The Death of Communism
A year or so after the Wall came down, I paid a brief visit to Moscow. The first thing I noticed was that the taxi drivers in Moscow, always masters of small talk, were repeating themselves.
“Where are you from?” a taxi driver would ask.
“Has Communism bit the dust there?”
“It is still holding on…”
“Well, here it is dead!” taxi driver after taxi driver would boast.
The taxi drivers tried to convince me that Communism had bit the dust, but in the cafeteria of Hotel Belgrad, I waited patiently in a long “Communist” line for my first morning coffee. Some guy spoke up behind me hoarsely:
“Devushka, let me buy you an eklerchik.”
“A what?” I asked.
“A little ‘ekler’ for you, a little cognac for me…”

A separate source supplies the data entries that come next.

(** * ezCompiler: the four-stage compiler of [src/compiler.ts]

    A shallow embedding of the tokenizer, the parser, the transformer
    (traversal, visitor, context arrays) and the code generator, and the
    properties of the specification that hold (or fail) on them.

    Conventions of the embedding.
    - A JavaScript string is the list of its UTF-16 code units ([jsstring]);
      [js] turns an ASCII literal of this file into such a list.
    - A value that may be [undefined] (an index past the end of a string or
      of an array) is an [option]; [None] is [undefined].
    - Every [while] loop and every recursion that is not structural takes a
      fuel argument; running out of it is the outcome [OutOfFuel], distinct
      from returning and from throwing.  Strings are unbounded, as in the
      language definition: a loop that appends for ever runs for ever.  The
      limit an engine puts on the length of a string, which ends such a loop
      with a RangeError, is not part of the embedding: a run that is out of
      fuel whatever the fuel is a run that returns no value.
    - An exception is an [error]: [TypeError msg] for the program's own
      [throw new TypeError(msg)], [UndefinedRead p] for the TypeError the
      runtime raises when property [p] of [undefined] or [null] is read.
    - The arrays the transformer shares between nodes live in a [heap]; a
      target node holds the reference of its array, not a copy of it. *)

From Stdlib Require Import String Ascii List NArith Arith Lia Bool.
Import ListNotations.
Open Scope string_scope.
Open Scope list_scope.

(** ** Strings and values *)

Definition jsstring := list N.

Fixpoint js (s : string) : jsstring :=
  match s with
  | EmptyString => []
  | String a s' => N_of_ascii a :: js s'
  end.

Definition jseqb (a b : jsstring) : bool :=
  if list_eq_dec N.eq_dec a b then true else false.

(** [String(c)] for a character read by index: the one-unit string, or the
    text [undefined]. *)
Definition ToString (c : option N) : jsstring :=
  match c with
  | Some u => [u]
  | None => js "undefined"
  end.

(** [input[i]] *)
Definition char_at (input : jsstring) (i : nat) : option N := nth_error input i.
Arguments char_at : simpl never.
Lemma length_be_bytes n v : length (be_bytes n v) = n.
Proof. unfold be_bytes. rewrite length_rev. apply length_le_bytes. Qed.

#[export] Hint Rewrite length_be_bytes length_le_bytes : len.

Lemma le_bytes_ok n v : bytes_ok (le_bytes n v).
Proof.
  revert v. induction n; intros v; cbn; constructor; [|apply IHn].
  apply Z.mod_pos_bound. lia.
Qed.

Lemma be_bytes_ok n v : bytes_ok (be_bytes n v).
Proof. unfold be_bytes, bytes_ok. apply Forall_rev, le_bytes_ok. Qed.

Lemma le_bytes_S n v : le_bytes (S n) v = v mod 256 :: le_bytes n (v / 256).
Proof. reflexivity. Qed.

Lemma be_bytes_S n v : be_bytes (S n) v = be_bytes n (v / 256) ++ [v mod 256].
Proof. reflexivity. Qed.

Lemma be_bytes_app n k v : be_bytes (n + k) v = be_bytes n (v / 256 ^ Z.of_nat k) ++ be_bytes k v.
Proof.
  revert v. induction k as [|k IH]; intros v.
  - rewrite Nat.add_0_r, Z.div_1_r. cbn [be_bytes le_bytes rev]. by rewrite app_nil_r.
  - rewrite Nat.add_succ_r, !be_bytes_S, IH, app_assoc. do 3 f_equal. rewrite Z.div_div by lia. f_equal.
    rewrite Nat2Z.inj_succ, Z.pow_succ_r by lia. done.
Qed.

Lemma be_val_be_bytes n v : be_val (be_bytes n v) = v mod 256 ^ Z.of_nat n.
Proof.
  revert v. induction n as [|n IH]; intros v; [cbn; by rewrite Z.mod_1_r|].
  rewrite be_bytes_S, be_val_snoc, IH, Nat2Z.inj_succ, Z.pow_succ_r by lia.
  rewrite Z.rem_mul_r by lia. lia.
Qed.

Lemma le_val_le_bytes n v : le_val (le_bytes n v) = v mod 256 ^ Z.of_nat n.
Proof. apply be_val_be_bytes. Qed.

Lemma be_bytes_be_val l : bytes_ok l -> be_bytes (length l) (be_val l) = l.
Proof.
  induction l as [|b l IH] using rev_ind; intros H; [reflexivity|].
  apply bytes_ok_app in H as [H1 H2]. apply Forall_cons in H2 as [Hb _].
  rewrite length_app, Nat.add_1_r, be_bytes_S, be_val_snoc.
  rewrite Z.div_add_l, Z.div_small, Z.add_0_r, IH by (unfold is_u in Hb; lia || done).
  rewrite Z.add_comm, Z.mod_add, Z.mod_small by (unfold is_u in Hb; lia). done.
Qed.

Lemma be_bytes_mod n v : be_bytes n (v mod 256 ^ Z.of_nat n) = be_bytes n v.
Proof.
  rewrite <- be_val_be_bytes. rewrite <- (length_be_bytes n v) at 1.
  apply be_bytes_be_val, be_bytes_ok.
Qed.

Lemma be_val_small n v : 0 <= v < 256 ^ Z.of_nat n -> be_val (be_bytes n v) = v.
Proof. intros H. rewrite be_val_be_bytes. by apply Z.mod_small. Qed.

(** The loop [r <<= 8; r |= b] on a word of [w] bits computes the value of the
    bytes it reads, modulo [2^w]. *)
Lemma lor_word_step w r b : 8 <= w -> is_byte b ->
  Z.lor (Z.shiftl r 8 mod 2 ^ w) b = (r * 256 + b) mod 2 ^ w.
Proof.
  intros Hw Hb. pose proof (Z.pow_pos_nonneg 2 (w - 8) ltac:(lia) ltac:(lia)).
  replace (2 ^ w) with (2 ^ (w - 8) * 256)
    by (replace 256 with (2 ^ 8) by lia; rewrite <- Z.pow_add_r by lia; f_equal; lia).
  rewrite Z.shiftl_mul_pow2 by lia. change (2 ^ 8) with 256.
  rewrite Z.mul_mod_distr_r by lia.
  replace (r mod 2 ^ (w - 8) * 256) with (Z.shiftl (r mod 2 ^ (w - 8)) 8)
    by (rewrite Z.shiftl_mul_pow2 by lia; lia).
  rewrite lor_shiftl_add by (lia || done). change (2 ^ 8) with 256.
  rewrite (Z.mul_comm (2 ^ (w - 8)) 256), (Z.rem_mul_r _ 256) by lia.
  unfold is_u in Hb. rewrite Z.div_add_l, (Z.div_small b 256), Z.add_0_r by lia.
  rewrite Z.add_comm, (Z.add_comm (r * 256)), Z.mod_add, (Z.mod_small b) by lia. lia.
Qed.

Lemma be_val_loop (wrap : Z -> Z) w l :
  (forall x, wrap x = x mod 2 ^ w) -> 8 <= w -> bytes_ok l ->
  fold_left (fun r b => Z.lor (wrap (Z.shiftl r 8)) b) l 0 = be_val l mod 2 ^ w.
Proof.
  intros Hw H0. induction l as [|b l IH] using rev_ind; intros Hl.
  - symmetry. apply Z.mod_0_l. apply Z.pow_nonzero; lia.
  - apply bytes_ok_app in Hl as [Hl Hb]. apply Forall_cons in Hb as [Hb _].
    rewrite fold_left_app, be_val_snoc. cbn [fold_left].
    rewrite IH, Hw, lor_word_step by done.
    rewrite <- (Z.add_mod_idemp_l (_ * 256)), Z.mul_mod_idemp_l, Z.add_mod_idemp_l
      by (apply Z.pow_nonzero; lia). done.
Qed.

(** A decidable fact about every byte, checked by running it on all of them. *)
Lemma byte_forall (P : Z -> bool) :
  forallb P (map Z.of_nat (seq 0 256)) = true -> forall b, is_byte b -> P b = true.
Proof.
  intros H b [H0 H1]. rewrite forallb_forall in H. apply H.
  rewrite <- (Z2Nat.id b) by lia. apply in_map, in_seq. lia.
Qed.

(** The same for two bytes. *)
Lemma byte_forall2 (P : Z -> Z -> bool) :
  forallb (fun x => forallb (P x) (seqZ 0 256)) (seqZ 0 256) = true -> forall x y, is_byte x -> is_byte y -> P x y = true.
Proof.
  intros H x y Hx Hy. unfold is_u in *. rewrite forallb_forall in H.
  assert (Hin : forall z, 0 <= z < 2 ^ 8 -> In z (seqZ 0 256)) by (intros z Hz; apply list_elem_of_In, elem_of_seqZ; lia).
  specialize (H x (Hin x Hx)). cbv beta in H. rewrite forallb_forall in H. apply H, Hin, Hy.
Qed.

Lemma byte_msb b : is_byte b -> (Z.land b 0x80 =? 0) = (b <? 128).
Proof.
  intros H. apply eqb_true_iff. revert b H. apply byte_forall. reflexivity.
Qed.

Lemma byte_low7 b : is_byte b -> Z.land b 0x7f = b mod 128.
Proof. intros _. exact (Z.land_ones b 7 ltac:(lia)). Qed.

Lemma xor_bytes_ok a b : bytes_ok a -> bytes_ok b -> bytes_ok (xor_bytes a b).
Proof.
  intros Ha. revert b. induction Ha as [|x a Hx _ IH]; intros b Hb; [constructor|]. destruct Hb as [|y b Hy Hb]; [constructor|].
  cbn. constructor; [by apply (lxor_is_u 8)|by apply IH].
Qed.

Lemma xor_bytes_cancel s k : length s = length k -> xor_bytes (xor_bytes s k) k = s.
Proof.
  revert k. induction s as [|x s IH]; intros [|y k] Hl; [done..|]. injection Hl as Hl. cbn [xor_bytes zip_with].
  rewrite Z.lxor_assoc, Z.lxor_nilpotent, Z.lxor_0_r. f_equal. by apply IH.
Qed.

Lemma length_xor_bytes a b : length (xor_bytes a b) = Nat.min (length a) (length b).
Proof. apply length_zip_with. Qed.

Lemma zget_xor_bytes a b i : 0 <= i -> i < zlen a -> i < zlen b -> zget (xor_bytes a b) i = Z.lxor (zget a i) (zget b i).
Proof.
  intros Hi Ha Hb. unfold zget, xor_bytes. apply nth_lookup_Some. rewrite lookup_zip_with.
  destruct (lookup_lt_is_Some_2 a (Z.to_nat i)) as [x Hx]; [lia|]. destruct (lookup_lt_is_Some_2 b (Z.to_nat i)) as [y Hy]; [lia|].
  rewrite Hx, Hy. cbn. by rewrite (nth_lookup_Some _ _ 0 _ Hx), (nth_lookup_Some _ _ 0 _ Hy).
Qed.

(** Of two prefixes of one list, the shorter is a prefix of the longer. *)
Lemma app_eq_prefix {A} (l1 r1 l2 r2 : list A) :
  l1 ++ r1 = l2 ++ r2 -> (length l2 <= length l1)%nat ->
  exists c, l1 = l2 ++ c /\ r2 = c ++ r1.
Proof.
  revert l1. induction l2 as [|x l2 IH]; intros l1 H Hl; [by exists l1|].
  destruct l1 as [|y l1]; cbn in Hl; [lia|]. injection H as -> H.
  destruct (IH l1 H ltac:(lia)) as (c & -> & ->). by exists c.
Qed.
(* ===== verification/Cbs.v ===== *)
(** The byte-string reader: crypto/bytestring/cbs.c. A [CBS] is the view of the
    bytes that remain to be read; each operation returns its result ([None] is
    the return value 0) together with the view it leaves behind, which on some
    errors is not the one it was given. The DER grammar the ASN.1 readers
    implement is stated independently of them ([der_element]). *)

From Stdlib Require Import ZArith Lia.
From stdpp Require Import base list option.
From S2P Require Import Prelude Mem.

(** * Readers *)

(** The bytes at [cbs->data] up to [cbs->len]. *)
Abbreviation CBS := bytes.

Definition reader (A : Type) : Type := CBS -> option A * CBS.

Definition rfail {A} : reader A := fun cbs => (None, cbs).
Definition rret {A} (a : A) : reader A := fun cbs => (Some a, cbs).
Definition rbind {A B} (m : reader A) (k : A -> reader B) : reader B :=
  fun cbs => match m cbs with
             | (None, cbs') => (None, cbs')
             | (Some a, cbs') => k a cbs'
             end.

Notation "'get*' x ':=' m 'in' k" := (rbind m (fun x => k))
  (at level 10, x pattern, m at level 100, k at level 200) : bssl_scope.

(** Tag values of include/openssl/bytestring.h. *)
Definition CBS_ASN1_BOOLEAN := 0x1.
Definition CBS_ASN1_INTEGER := 0x2.
Definition CBS_ASN1_BITSTRING := 0x3.
Definition CBS_ASN1_OCTETSTRING := 0x4.
Definition CBS_ASN1_CONSTRUCTED := 0x20.

Definition CBS_init (data : bytes) (len : Z) : CBS := ztake len data.

Definition cbs_get (n : Z) : reader bytes := fun cbs =>
  if zlen cbs <? n then (None, cbs)
  else (Some (ztake n cbs), zdrop n cbs).

Definition CBS_skip (len : Z) : reader unit :=
  get* _ := cbs_get len in rret tt.

Definition CBS_data (cbs : CBS) : bytes := cbs.

Definition CBS_len (cbs : CBS) : Z := zlen cbs.

(** Result: the return value and [*out_ptr]. *)
Definition CBS_stow (malloc : allocator) (cbs : CBS) : bool * option bytes :=
  if zlen cbs =? 0 then (true, None)
  else match BUF_memdup malloc cbs (zlen cbs) with
       | None => (false, None)
       | Some p => (true, Some p)
       end.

The man waiting in line had kindly offered to buy me an eclair, a sad little pastry, the product of a Communist conveyer belt. Of course the display case had nothing else to offer. Touched by the sight of the squished little pastry behind the glass, nostalgic in advance for the vanishing of the landscapes of everyday Communist life long before they actually disappeared, and softened by the use of the Russian diminutive, I agreed to share the table with the stranger. I sipped at my weak coffee. The man nursed his 250 grams.
“Devushka, who are you, anyway?” asked the fellow.
“Me? A writer.”
“Wow, I have met many women in my life, whores and boozers, but never a woman writer!”
“ And you, who are you?”
“Me!? I am an alcoholic,” the fellow said courteously.
The alcoholic told me how he had sworn many years ago that he would live until he’d seen Communism dead.
“Only then will I be able to go peacefully to my grave…”
“Well? Isn’t it dead, now?” I asked.
“I’ll be sticking around another year or so…. Just to make sure,” said the self-proclaimed forensics expert.